The USB Condom protects personal and private data stored on your mobile device while recharging. The USB Condoms only transfer power, not your data as it cuts off the data pins in a standard USB cable, preventing any data from transferring in either direction.  It sells for $9.99. This is very hygienic.

However, you can abstain entirely and achieve the same results by using a power-only USB cable.

Anonymize Your Email

Guerrilla Mail is a temporary, disposable email service. It lets you to easily set-up random email addresses. If accessed through Tor, it ensures that no one can connect your IP address with a Guerrilla Mail address.

Encrypting messages for webmail is awkward. You must copy and paste messages into text windows and use PGP to scramble and unscramble them. To avoid this, you can use a privacy-focused email host like and Mozilla Thunderbird with the encryption plugin, Enigmail, along with another plugin called TorBirdy that routes email through Tor.

Confidential File Transfers

Google Drive and Dropbox don’t provide privacy. Onionshare is an open-source program that lets you send big files via Tor. When you use it to share a file, it creates a Tor Hidden Service, which is a temporary and anonymous website hosted on your computer.
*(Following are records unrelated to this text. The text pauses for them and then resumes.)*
(** ** Further properties: commands *)

Lemma handle_read_only_returns (text : string) (e : env) (b : bot)
    (p0 : string) (rest : list string) :
  split text = p0 :: rest ->
  (str_in (lower p0) transaction_commands && (1 <? Z.of_nat (List.length (p0 :: rest)))) = false ->
  ((lower p0 =? "/set")%string && (1 <? Z.of_nat (List.length (p0 :: rest)))) = false ->
  exists reply, snd (handle_command text e b) = Return reply.
Proof.
  intros Hs Ht Hset. unfold handle_command. rewrite Hs. cbv zeta.
  unfold transaction_commands in Ht. rewrite Ht, Hset.
  destruct (str_in (lower p0) ["/usage"; "/help"]); [eexists; reflexivity|].
  destruct (lower p0 =? "/balance")%string; [eexists; reflexivity|].
  destruct (lower p0 =? "/history")%string; [|eexists; reflexivity].
  unfold try_except, bind, get_state, ret.
  destruct (history (state b)); eexists; reflexivity.
Qed.

Lemma handle_command_returns (text : string) (e : env) (b : bot) :
  exists reply, snd (handle_command text e b) = Return reply.
Proof.
  destruct (split text) as [|p0 [|tok rest]] eqn:Hs.
  - unfold handle_command. rewrite Hs. eexists. reflexivity.
  - apply (handle_read_only_returns text e b p0 [] Hs);
      cbn [List.length]; apply andb_false_r.
  - destruct (str_in (lower p0) transaction_commands) eqn:Ht.
    + destruct (float_of_str tok) as [x|x] eqn:Hf.
      * rewrite (handle_transaction text e b p0 tok rest x Hs Ht Hf).
        destruct (failure_at 0 e); eexists; reflexivity.
      * rewrite (handle_transaction_invalid text e b p0 tok rest x Hs Ht Hf).
        eexists. reflexivity.
    + destruct (lower p0 =? "/set")%string eqn:Hset.
      * apply String.eqb_eq in Hset.
        destruct (float_of_str tok) as [w|x] eqn:Hf.
        -- rewrite (handle_set text e b p0 tok rest w Hs Hset Hf).
           destruct (failure_at 0 e); eexists; reflexivity.
        -- rewrite (handle_set_invalid text e b p0 tok rest x Hs Hset Hf).
           eexists. reflexivity.
      * apply (handle_read_only_returns text e b p0 (tok :: rest) Hs).
        -- now rewrite Ht.
        -- now rewrite Hset.
Qed.

Lemma handle_command_keeps_date (text : string) (e : env) (b : bot) :
  last_weekly_update (state (fst (handle_command text e b)))
  = last_weekly_update (state b).
Proof.
  rewrite handle_command_state. unfold state_after_command.
  destruct (split text) as [|p0 [|tok rest]]; try reflexivity.
  destruct (str_in (lower p0) transaction_commands).
  - destruct (float_of_str tok); reflexivity.
  - destruct (lower p0 =? "/set")%string; [|reflexivity].
    destruct (float_of_str tok); reflexivity.
Qed.

Lemma float_abs_neg (x : float) : float_abs (float_neg x) = float_abs x.
Proof. destruct x; reflexivity. Qed.

Lemma str_in_transaction_not_set (c : string) :
  str_in c transaction_commands = true -> (c =? "/set")%string = false.
Proof.
  intros H. destruct (str_in_cases3 _ _ _ _ H) as [->|[->| ->]]; reflexivity.
Qed.

Lemma last_n_app_last_n {A : Type} (n : nat) (l l' : list A) :
  last_n n (last_n n l ++ l') = last_n n (l ++ l').
Proof.
  unfold last_n. rewrite !length_app, length_skipn.
  destruct (Nat.le_gt_cases (List.length l) n) as [H|H].
  - replace (List.length l - n)%nat with 0%nat by lia. cbn [skipn].
    rewrite Nat.sub_0_r. reflexivity.
  - replace (List.length l - (List.length l - n) + List.length l' - n)%nat
      with (List.length l') by lia.
    replace (List.length l + List.length l' - n)%nat
      with (List.length l' + (List.length l - n))%nat by lia.
    rewrite <- skipn_skipn. rewrite (skipn_app (List.length l - n) l l').
    replace (List.length l - n - List.length l)%nat with 0%nat by lia.
    reflexivity.
Qed.


Lemma split_from_nonempty (s word t : string) :
  In t (split_from word s) -> t <> EmptyString.
Proof.
  revert word. induction s as [|c s IH]; intros word H; cbn [split_from] in H.
  - destruct word; [destruct H|]. destruct H as [<-|[]]. discriminate.
  - destruct (is_space c).
    + destruct word; [now apply (IH EmptyString)|].
      destruct H as [<-|H]; [discriminate|now apply (IH EmptyString)].
    + now apply (IH (word ++ String c EmptyString)).
Qed.

Lemma join_nonempty (sep x : string) (l : list string) :
  x <> EmptyString -> join sep (x :: l) <> EmptyString.
Proof.
  intros Hx. destruct x as [|c x]; [contradiction|].
  destruct l; cbn [join append]; discriminate.
Qed.

(** The comment [add_transaction] stores for the words [rest]. *)
Lemma comment_of_words (text p0 tok : string) (rest : list string) :
  split text = p0 :: tok :: rest ->
  match join " " rest with EmptyString => "Manual Entry" | _ => join " " rest end
  = match rest with [] => "Manual Entry" | _ => join " " rest end.
Proof.
  intros Hs. destruct rest as [|r rest]; [reflexivity|].
  assert (Hr : r <> EmptyString).
  { apply (split_from_nonempty (spaces text) EmptyString). fold (split text). rewrite Hs.
    right. right. now left. }
  pose proof (join_nonempty " " r rest Hr) as Hj.
  destruct (join " " (r :: rest)); [contradiction|reflexivity].
Qed.

(** X1.  [handle_command] never raises: whatever the text, the clock and
    the disk, it returns a reply or [None]. *)
Theorem handle_command_never_raises (text : string) (e : env) (b : bot) :
  exists reply, snd (handle_command text e b) = Return reply.
Proof. exact (handle_command_returns text e b). Qed.

(** X2.  A command is read by its words: two texts whose words are the
    same, the first up to the case of its letters, have the same reply and
    the same effect.  Blanks before, between and after the words, those
    outside ASCII included, and the case of the keyword do not matter. *)
Theorem command_is_read_by_words (t1 t2 p1 p2 : string) (rest : list string)
    (e : env) (b : bot) :
  split t1 = p1 :: rest -> split t2 = p2 :: rest -> lower p1 = lower p2 ->
  handle_command t1 e b = handle_command t2 e b.
Proof.
  intros H1 H2 Hl. unfold handle_command. rewrite H1, H2. cbv zeta.
  rewrite Hl. cbn [List.length nth]. unfold slice_from. cbn [skipn]. reflexivity.
Qed.

Lemma command_is_read_by_words_witness :
  handle_command (" /ADD" ++ nl ++ "5   new" ++ nbsp ++ "shoes ") calm fresh
  = handle_command "/add 5 new shoes" calm fresh.
Proof.
  apply (command_is_read_by_words _ _ "/ADD" "/add" ["5"; "new"; "shoes"]);
    reflexivity.
Defined.

(** X3.  No command changes the date of the last accrual; only
    [weekly_task] writes it. *)
Theorem commands_keep_last_weekly_update (text : string) (e : env) (b : bot) :
  last_weekly_update (state (fst (handle_command text e b)))
  = last_weekly_update (state b).
Proof. exact (handle_command_keeps_date text e b). Qed.

(** X4.  Every mutation is persisted at once: when the state file can be
    written, after [add_transaction] and after [/set] the file holds the
    state in memory. *)
Theorem mutations_are_persisted (e : env) (b : bot) :
  write_error e = None ->
  (forall a c,
     file (fst (add_transaction a c e b))
     = Document (state (fst (add_transaction a c e b))))
  /\ (forall text p0 tok rest w,
        split text = p0 :: tok :: rest -> lower p0 = "/set" ->
        float_of_str tok = Return w ->
        file (fst (handle_command text e b))
        = Document (state (fst (handle_command text e b)))).
Proof.
  intros Hw. split.
  - intros a c. rewrite add_transaction_eq, (failure_at_none _ _ Hw). reflexivity.
  - intros text p0 tok rest w Hs Hc Hf.
    rewrite (handle_set text e b p0 tok rest w Hs Hc Hf), (failure_at_none _ _ Hw). reflexivity.
Qed.

Lemma mutations_are_persisted_witness :
  file (fst (add_transaction ten "gift" calm fresh))
  = Document (state (fst (add_transaction ten "gift" calm fresh))).
Proof.
  destruct (mutations_are_persisted calm fresh eq_refl) as [H _].
  exact (H ten "gift").
Defined.

(** X5.  [/add], [/sub] and [/withdraw] with an amount that parses and a
    file that can be written: [/add] adds the amount to the balance, [/sub]
    and [/withdraw] add its negation; the entry appended holds that signed
    amount and, as its comment, the words after the amount joined by single
    spaces, whatever blanks were between them ("Manual Entry" when there is
    none).  The confirmation names the
    keyword's action and shows the absolute value of the amount: the sign
    the user typed is not looked at, so [/add -5] answers "Added £5.00"
    while the balance goes down by 5. *)
Theorem transaction_command_effect (text p0 tok : string) (rest : list string)
    (x : float) (e : env) (b : bot) :
  split text = p0 :: tok :: rest ->
  str_in (lower p0) transaction_commands = true ->
  float_of_str tok = Return x ->
  write_error e = None ->
  let subtract := negb (lower p0 =? "/add")%string in
  let amt := if subtract then float_neg x else x in
  let s' := mkledger (float_add (balance (state b)) amt) (weekly_amount (state b))
              (last_weekly_update (state b))
              (last_n 10
                 (history (state b)
                  ++ [mktransaction (strftime_minute (now e)) amt
                        (match rest with [] => "Manual Entry" | _ => join " " rest end)])%list) in
  handle_command text e b
  = (mkbot s' (Document s'),
     Return (Some ("✅ " ++ (if subtract then "Subtracted" else "Added") ++ " £"
                   ++ format_2f (float_abs x) ++ ". New Balance: £"
                   ++ format_2f (float_add (balance (state b)) amt)))).
Proof.
  intros Hs Hc Hf Hw subtract amt s'.
  rewrite (handle_transaction text e b p0 tok rest x Hs Hc Hf), (failure_at_none _ _ Hw).
  unfold after_transaction, new_entry. rewrite (comment_of_words text p0 tok rest Hs).
  cbn [balance]. subst s' amt subtract.
  destruct (str_in_cases3 _ _ _ _ Hc) as [E|[E|E]]; rewrite E;
    unfold signed_amount, action_word; eval_conds; cbn [negb];
    rewrite ?float_abs_neg; reflexivity.
Qed.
Give the recipient of the file the .onion address for that site, and they can securely and anonymously download it using their Tor Browser. The person who is receiving the file doesn’t need OnionShare. All they need is to open the URL you send them in Tor Browser to be able to download the file.

For now it only runs as a bare-bones command-line tool on the Tor-based operating system Tails, which can be launched on Windows or Mac machines.

If you’re trying to send a secret file then it’s important to send this URL secretly. I recommend you use Off-the-Record encrypted chat to send the URL. This provides an end-to-end encrypted conversation over services like Google Talk and Facebook chat that prevents Google or Facebook from having access to the contents of your conversation.

Microsoft’s Ban on Guns & the Investigator

Since 2009 Microsoft’s Code of Conduct has been applied to more and more of their online services. Under this Code of Conduct, users are prohibited from using it in  “any way that promotes or facilitates the sale of ammunition and firearms” (See bullet point #13). You have to trust that Microsoft’s definition of “promotes or facilitates the sale of ammunition and firearms” is the same as yours and that one of their robots doesn’t delete all your data. Not recognising this risk could mean the loss of all your investigation reports and data. A lot of my investigations have included large volumes of data on firearms and ammunition. Imagine the damage to your reputation, if at a crucial juncture in the investigation, some Microsoft employee or robot decides my data and reports are “promoting guns” and deletes everything.

Most of Microsoft’s online services are covered by their “Code of Conduct”. This includes Windows Live, Office 365, Microsoft Sharepoint,,, Windows OneDrive, Exchange Online, MSN and more.

Searching for firearms and ammunition data on Bing may already produce censored results as a result of the Code of Conduct.

Only Skype, Microsoft Azure and XBox Live are now exempt. I expect Skype will be the next to come under the Code of Conduct.

Windows OneDrive, formally Microsoft SkyDrive, is part of Windows 7, Windows 8, Windows 8 for Phones and Windows 8 for Tablets. If you handle information about firearms you should avoid these products. You could find your account terminated and all your emails, contacts, calendar, and everything else deleted.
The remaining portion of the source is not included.